Chief Financial Officer Jimmy Patronis wants Congress to reverse a federal court decision eliminating a rule allowing Florida to take over part of the federal government's environmental permitting processes.
Patronis wrote to Florida's Congressional delegation asking them to support legislation from the state's U.S. Senators, Marco Rubio and Rick Scott, to essentially reverse that decision.
"Since its enactment over three years ago, the state 404 permitting program has allowed Florida to build enough roads, housing, and businesses to keep up with the influx of new Floridians," Patronis wrote.
"Now, construction projects across the state have come to a grinding halt and placed many of our business owners and their employees in financial straits. I'm appalled that one person in a robe judging from their bench all the way in Washington has been allowed to shut down many of our state's economic development projects."
The ruling from D.C. District Court Judge Randolph Moss in February overturned an action taken by the Environmental Protection Agency (EPA) in the waning days of former President Donald Trump's administration in January 2021. The EPA allowed Florida to take over the permitting process of the U.S. Army Corps of Engineers under the Clean Water Act.
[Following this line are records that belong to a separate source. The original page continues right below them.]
(** The shapes of entry the handlers build: a user text that is not
    blank, a user image at a URI, or any text of the assistant. *)
Definition well_formed_entry (e : entry) : bool :=
  match type e, sender e, value e with
  | Text, User, JStr m => negb (bool_decide (trim m = []))
  | Image, User, JStr _ => true
  | Text, Ai, _ => true
  | _, _, _ => false
  end.

(** The image entry [pickImage] shows for a picked URI. *)
Definition user_image (uri : jsstring) : entry :=
  {| type := Image; value := JStr uri; sender := User |}.

(** The picker's answer when the user chooses the file at [uri]. *)
Definition picked (uri : jsstring) : completion picker_result :=
  Normal {| canceled := false; assets := [{| asset_uri := uri |}] |}.

(** A body that [res.json()] cannot turn into a value with
    properties: not JSON at all, or the JSON [null]. *)
Definition unreadable (res : response) : bool :=
  match json_body res with
  | None | Some JNull | Some JUndefined => true
  | Some _ => false
  end.


Definition no_reply : response :=
  {| status := 200;
     json_body := Some (JObj [(lit "answer", JStr (lit "Hello"))]) |}.


(** Is the event other than a send whose token read rejects? *)
Definition read_resolves (ev : event) : bool :=
  match ev with
  | PressSend ReadRejects _ => false
  | _ => true
  end.


Definition login_empty : response :=
  {| status := 200;
     json_body := Some (JObj [(lit "access_token", JStr [])]) |}.

(** A handler is faithful when the state it ends in is the one its
    recorded effects lead to. *)
Definition faithful {A} (m : M A) : Prop :=
  forall w, after (m w) = replay (effects (m w)) w.

Arguments lit : simpl never.
Arguments trim : simpl never.
Arguments to_string : simpl nomatch.

Arguments formData : simpl never.
Arguments chat_request : simpl never.

(** Symbolic execution of a handler: unfold the monad, keep the data. *)
Ltac unfold_handler :=
  unfold sendMessage, login, signup, pickImage, when,
    setLoading, setChat, setMessage, setImage, setScreen, setEmail,
    setPassword, alert, console_log, setItem, getItem, fetch, json,
    launchImageLibraryAsync, try_catch, perform, lift,
    mbind, mret, M_bind, M_ret.

Ltac exec :=
  cbn [outcome after effects app negb andb orb
       apply_effect apply_ui apply_storage ui storage
       screen message chat image email password loading].

(** ** Trimming *)

Lemma length_trimStart (s : jsstring) :
  (length (trimStart s) <= length s)%nat.
Proof.
  induction s as [|c rest IH]; cbn [trimStart]; [lia|].
  destruct (is_white_space c); cbn [length]; lia.
Qed.


Lemma length_trimEnd (s : jsstring) :
  (length (trimEnd s) <= length s)%nat.
Proof.
  unfold trimEnd. rewrite length_rev.
  pose proof (length_trimStart (rev s)) as H. rewrite length_rev in H. lia.
Qed.

Lemma length_trim (s : jsstring) : (length (trim s) <= length s)%nat.
Proof.
  unfold trim. pose proof (length_trimEnd (trimStart s)).
  pose proof (length_trimStart s). lia.
Qed.




(** ** Effects and the state they lead to *)

Lemma replay_app (es1 es2 : list effect) (w : world) :
  replay (es1 ++ es2) w = replay es2 (replay es1 w).
Proof. unfold replay. apply fold_left_app. Qed.

Lemma appended_app (es1 es2 : list effect) :
  appended (es1 ++ es2) = appended es1 ++ appended es2.
Proof.
  induction es1 as [|e es1 IH]; [reflexivity|].
  destruct e; cbn [app appended]; rewrite IH; reflexivity.
Qed.

Lemma requests_app (es1 es2 : list effect) :
  requests (es1 ++ es2) = requests es1 ++ requests es2.
Proof.
  induction es1 as [|e es1 IH]; [reflexivity|].
  destruct e; cbn [app requests]; rewrite IH; reflexivity.
Qed.

Lemma chat_apply_effect (e : effect) (w : world) :
  chat (ui (apply_effect e w)) = chat (ui w) ++ appended [e].
Proof. destruct e; cbn; rewrite ?app_nil_r; reflexivity. Qed.

(** Whatever a list of effects does, it only appends to [chat]. *)
Lemma chat_replay (es : list effect) (w : world) :
  chat (ui (replay es w)) = chat (ui w) ++ appended es.
Proof.
  revert w. induction es as [|e es IH]; intros w.
  - cbn. rewrite app_nil_r. reflexivity.
  - change (replay (e :: es) w) with (replay es (apply_effect e w)).
    rewrite IH, chat_apply_effect.
    change (e :: es) with ([e] ++ es). rewrite appended_app.
    rewrite app_assoc. reflexivity.
Qed.

(** ** Faithfulness of the monad and of the handlers *)

Lemma faithful_ret {A} (a : A) : faithful (mret a).
Proof. intros w. reflexivity. Qed.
Seven environmental groups, led by Earthjustice, sued Florida and the federal government over the move, alleging it violated the Administrative Procedures Act and the Endangered Species Act.
Judge Moss in his ruling noted that the EPA had only twice before approved a state's application to take over the permitting process for a given project — Michigan in 1984 and New Jersey in 1994 — and those were isolated cases.
"In this case, however, Florida proposed something novel: It sought to confer, through the Section 7 mechanism, broad ESA liability protection on all future state permittees for incidental take resulting from state-issued dredge and fill permits," Moss wrote.
"We're talking about the destruction of some of the last remaining habitat for one of the most endangered animals in the world," Earthjustice attorney Bonnie Malloy said in a statement released in February after the ruling. "Restoring the Endangered Species Act protections will ensure that these projects get the analysis and review Congress intended to protect threatened and endangered species."
Earthjustice estimated that a development project in South Florida seeking a wetlands permit under the state's process could result in the deaths of up to 26 Florida panthers.
But for Patronis, the ruling is putting the brakes on Florida's economy.
"Right now, over 1,600 applications have yet to be approved, leaving private and public projects in a state of limbo," Patronis wrote. "Unfortunately, nobody knows how to shoot themselves in the foot quite like short-sighted environmental alarmists who set out to find activist judges who will twist the law to their own ends. This is why we need congressional action immediately."